No other company is more active in securing patents in the United States than IBM. The company has led the charge each and every year for nearly the past two and a half decades and this year set the record for most patents in a single year with a total of 8,088 patents granted to its investors. Among them were over 2,700 cognitive and cloud computing patents, though the totality of it all covered a wide range of technologies, including artificial intelligence, cybersecurity, and areas IBM identified as being strategic ones for future growth.
IBM's record setting year breaks down to more than 22 patents being granted per day in 2016. No other company was in contention to beat IBM for the most patents this year, as its nearest competitor, Samsung, earned a second place finish with 5,518 patents. After that the top 10 list is comprised of Canon (3,665), Qualcomm (2,897), Google (2,835), Intel (2,784), LG Electronics (2,428), Microsoft (2,398), Taiwan Semiconductor Manufacturing Co. (2,288), and Sony (2,181).

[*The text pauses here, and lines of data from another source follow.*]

Section kmp.
Context {right : list ascii} {prefix_lengths : list nat}.
Lemma table_ok_le n m : table_ok right prefix_lengths n → m ≤ n → table_ok right prefix_lengths m.
Proof. intros Ht Hle i Hi. apply Ht. lia. Qed.
(** The overlap below [m], of a text that [m] characters overlap. *)
Lemma table_overlap l m k : S m ≤ length right → table_ok right prefix_lengths (S m) → overlaps right l (S m) → k ≤ m →
  overlaps right l k → k ≤ nth m prefix_lengths 0.
Proof.
  intros Hm Ht Hl Hk Ho. apply (gr_most _ _ _ _ (Ht m ltac:(lia))); [done|].
  apply (proj1 (overlaps_tail right (S m) k Hm ltac:(lia))), (proj1 (overlaps_chain right l (S m) k Hm ltac:(lia) Hl)), Ho.
Qed.
Lemma table_entry l m : S m ≤ length right → table_ok right prefix_lengths (S m) → overlaps right l (S m) →
  nth m prefix_lengths 0 ≤ m ∧ overlaps right l (nth m prefix_lengths 0).
Proof.
  intros Hm Ht Hl. destruct (Ht m ltac:(lia)) as [Hb Ho _]. split; [done|].
  apply (proj2 (overlaps_chain right l (S m) (nth m prefix_lengths 0) Hm ltac:(lia) Hl)), (proj2 (overlaps_tail right (S m) (nth m prefix_lengths 0) Hm ltac:(lia))), Ho.
Qed.
Lemma fall_spec c l fuel : ∀ m, m ≤ fuel → m < length right → table_ok right prefix_lengths m → overlaps right l m →
  let f := fall right prefix_lengths c fuel m in
  f ≤ m ∧ overlaps right l f ∧ (f = 0 ∨ right !! f = Some c) ∧
  (∀ k, k ≤ m → overlaps right l k → right !! k = Some c → k ≤ f).
Proof.
  induction fuel as [|fuel IH]; intros [|m] Hfuel Hm Ht Hl; try lia.
  1,2: cbn; split_and!; auto; lia.
  cbn [fall]. destruct (char_is right (S m) c) eqn:Hc.
  { apply char_is_spec in Hc. split_and!; auto. }
  destruct (table_entry l m) as [Hb Ho]; [lia|done..|].
  destruct (IH (nth m prefix_lengths 0)) as (Hf & Hof & Hend & Hmost); [lia|lia|apply (table_ok_le (S m)); [done|lia]|done|].
  split_and!; [lia|done|done|]. intros k Hk Hok Hkc. apply Hmost; [|done..].
  destruct (decide (k = S m)) as [-> |Hne]; [by rewrite (proj2 (char_is_spec _ _ _) Hkc) in Hc|].
  apply (table_overlap l); [lia|done|done|lia|done].
Qed.
Lemma extend_spec c l m : greatest right l (length right - 1) m → right ≠ [] → table_ok right prefix_lengths m →
  greatest right (l ++ [c]) (length right) (extend right prefix_lengths c m).
Proof.
  intros [Hb Ho Hmost] Hr Ht. assert (Hlen : 0 < length right) by (destruct right; cbn; [done|lia]). unfold extend.
  destruct (fall_spec c l m m) as (Hf & Hof & Hend & Hfm); [lia|lia|done|done|].
  set (f := fall _ _ _ _ _) in *. destruct (char_is right f c) eqn:Hc.
  - apply char_is_spec in Hc as Hfc. split; [by apply lookup_lt_Some in Hfc|by apply overlaps_extend|].
    intros [|k] Hk Hok; [lia|]. apply overlaps_snoc in Hok as [Hok Hkc]; [|lia].
    apply le_n_S, Hfm; [|done..]. apply Hmost; [lia|done].
  - destruct Hend as [-> |Hfc]; [|by rewrite (proj2 (char_is_spec _ _ _) Hfc) in Hc].
    split; [lia|auto|]. intros [|k] Hk Hok; [lia|]. exfalso. apply overlaps_snoc in Hok as [Hok Hkc]; [|lia].
    assert (k ≤ 0) as Hk0 by (apply Hfm; [apply Hmost; [lia|done]|done..]).
    replace k with 0 in Hkc by lia. by rewrite (proj2 (char_is_spec _ _ _) Hkc) in Hc.
Qed.
End kmp.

"Leading the world in innovation for 24 years in a row is a result of IBM’s unmatched commitment to innovation and R&D—reflected in this year’s new U.S. patent record, breaking the 8,000 barrier for the first time," said Ginni Rometty, IBM’s chairman, president and CEO. "We are deeply proud of our inventors’ unique contributions to discovery, science and technology that are driving progress across business and society and opening the new era of cognitive business."
It is not really surprising that IBM was able to add so many patents to its growing portfolio. IBM has claimed the most patents each year for 24 straight years, and 2016 was a particularly busy one with advances being made to machine learning and AI. Combined with the exploding Internet of Things (IoT) market, it was a safe bet that IBM would not only lead the way once again, but break a record for most patents in a single year.
The cloud also proved to an active field for patents. IBM inventors patented more than 1,600 inventions related to cloud computing, including one that pro-actively identifies hotspots in a cloud computing environment to help IT admins figure out where a resource constraint is likely to occur and cause performance problems.